兵庫県は18日、令和7年度一般会計の決算概要を発表した。県税収入は過去最高を更新し1兆280億円で初めて1兆円を超えた一方、高齢化の進行などにより、社会保障関連費や公債費が膨らんだ。
県税収入は過去最高、1兆円超え
歳入は前年度比85億円増の2兆3907億円。

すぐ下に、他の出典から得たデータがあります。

Definition pubkey_result_ok decrypted data len (r : result unit ntb_proto_pubkey) : Prop :=
  match r with
  | Ok pk => pubkey_ok decrypted data len pk
  | Err _ => True
  | UB | OutOfFuel => False
  end.

Section pubkey.
Variables (data0 : ptr) (len0 : Z).
Hypothesis Hc0 : cur_ok (data0, len0).

(** Close the parts of [pubkey_ok] that only speak of unset pointers. *)
Ltac unset := try solve [by left | by right; left | by right; right | discriminate | eauto].

Lemma v2_parts_safe dec p len nonce ts stream :
  reached (data0, len0) (p, len) ->
  pubkey_result_ok dec data0 len0
    (process_v2_pubkey_parts p len (pubkey_header nonce ts 2 stream)).
Proof.
  intros Hr. unfold process_v2_pubkey_parts. case_bool; [done|].
  pose proof (reached_facts _ _ _ _ Hc0 Hr) as (_ & ? & ? & ?).
  destruct (get_32_range p) as (v & -> & _); [lia|apply Hr|]. rewrite bind_ret_l.
  unfold pubkey_result_ok, pubkey_ok. cbn. split_and!; unset; intros k [= <-]; zlia.
Qed.

Lemma v3_parts_safe dec p len nonce ts version stream :
  reached (data0, len0) (p, len) -> version = 3 \/ version = 4 /\ dec = true ->
  pubkey_result_ok dec data0 len0
    (process_v3_pubkey_parts p len (drop 8 data0) (pubkey_header nonce ts version stream)).
Proof.
  intros Hr Hv. unfold process_v3_pubkey_parts. case_bool; [done|].
  destruct (reached_facts _ _ _ _ Hc0 Hr) as (_ & ? & ? & ?).
  destruct (get_32_range p) as (bh & -> & _); [lia|apply Hr|]. rewrite bind_ret_l.
  step_advance (data0, len0) p1 l1. apply (command_cases (c0 := (data0, len0))); [done| |done].
  intros (nt & eb & []) n2 _ Hn2 Hr2. rewrite bind_ret_l. step_advance (data0, len0) p2 l2.
  apply (var_int_cases (c0 := (data0, len0))); [done| |done].
  intros sl [p3 l3] Hsl Hr3 Hlt. rewrite bind_ret_l. cbn [snd] in Hlt.
  destruct (Z.eqb_spec l3 sl) as [->|]; [|done]. cbn [negb].
  repeat match goal with
  | H : reached _ _ |- _ => apply (reached_facts _ _ _ _ Hc0) in H as (? & ? & ? & ?)
  end.
  unfold pubkey_result_ok, pubkey_ok. cbn.
  split_and!; unset; try (intros k [= <-]; zlia).
  - tauto.
  - intros s [= <-]. split_and!; [done..| | |lia]; zlen_simpl; lia.
  - destruct Hv as [->|[-> ->]]; simpl; unset.
Qed.

Lemma v4_parts_safe p len nonce ts stream :
  reached (data0, len0) (p, len) ->
  pubkey_result_ok false data0 len0
    (process_v4_pubkey_parts p len (pubkey_header nonce ts 4 stream)).
Proof.
  intros Hr. unfold process_v4_pubkey_parts. case_bool; [done|].
  pose proof (reached_facts _ _ _ _ Hc0 Hr) as (_ & ? & ? & ?).
  unfold pubkey_result_ok, pubkey_ok. cbn.
  split_and!; unset; intros k [= <-]; zlia.
Qed.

物価高対策での定額減税の終了や雇用・所得環境の改善による個人県民税の増加、円安やインバウンド需要による好調な企業業績を受けた法人関係税の伸びなどにより、県税などの収入は1兆280億円に上り、過去最高となった前年度から546億円増加した。
社会保障費や公債費が膨らむ
歳出は前年度比36億円増の2兆3720億円。後期高齢者の医療給付金負担金の増加などで社会保障関係費が前年度から146億円増え、3850億円となったことなどが影響した。借金の返済にあてる公債費は、3年度発行の臨時財政対策債の償還開始や利子の増加などにより前年度比60億円増の2756億円。うち354億円が阪神淡路大震災関連の返済となる。
県債残高は減少も、比率は基準超え
借金にあたる県債の総額は4兆8141億円で、前年度より796億円減少。財政規模に対する借金残高の割合を示す「将来負担比率」は299.3%。震災の復興資金が負担となっているが、税収の増加などにより前年度から12.0ポイント改善した。収入に対する借金返済額の割合を示す「実質公債費比率」は直近3年平均で19.2%で、県債の発行に国の許可が必要な「起債許可団体」の基準となる18%を上回った。実質公債費比率は21.8%で、令和5年度以降の3年平均で19.2%となった。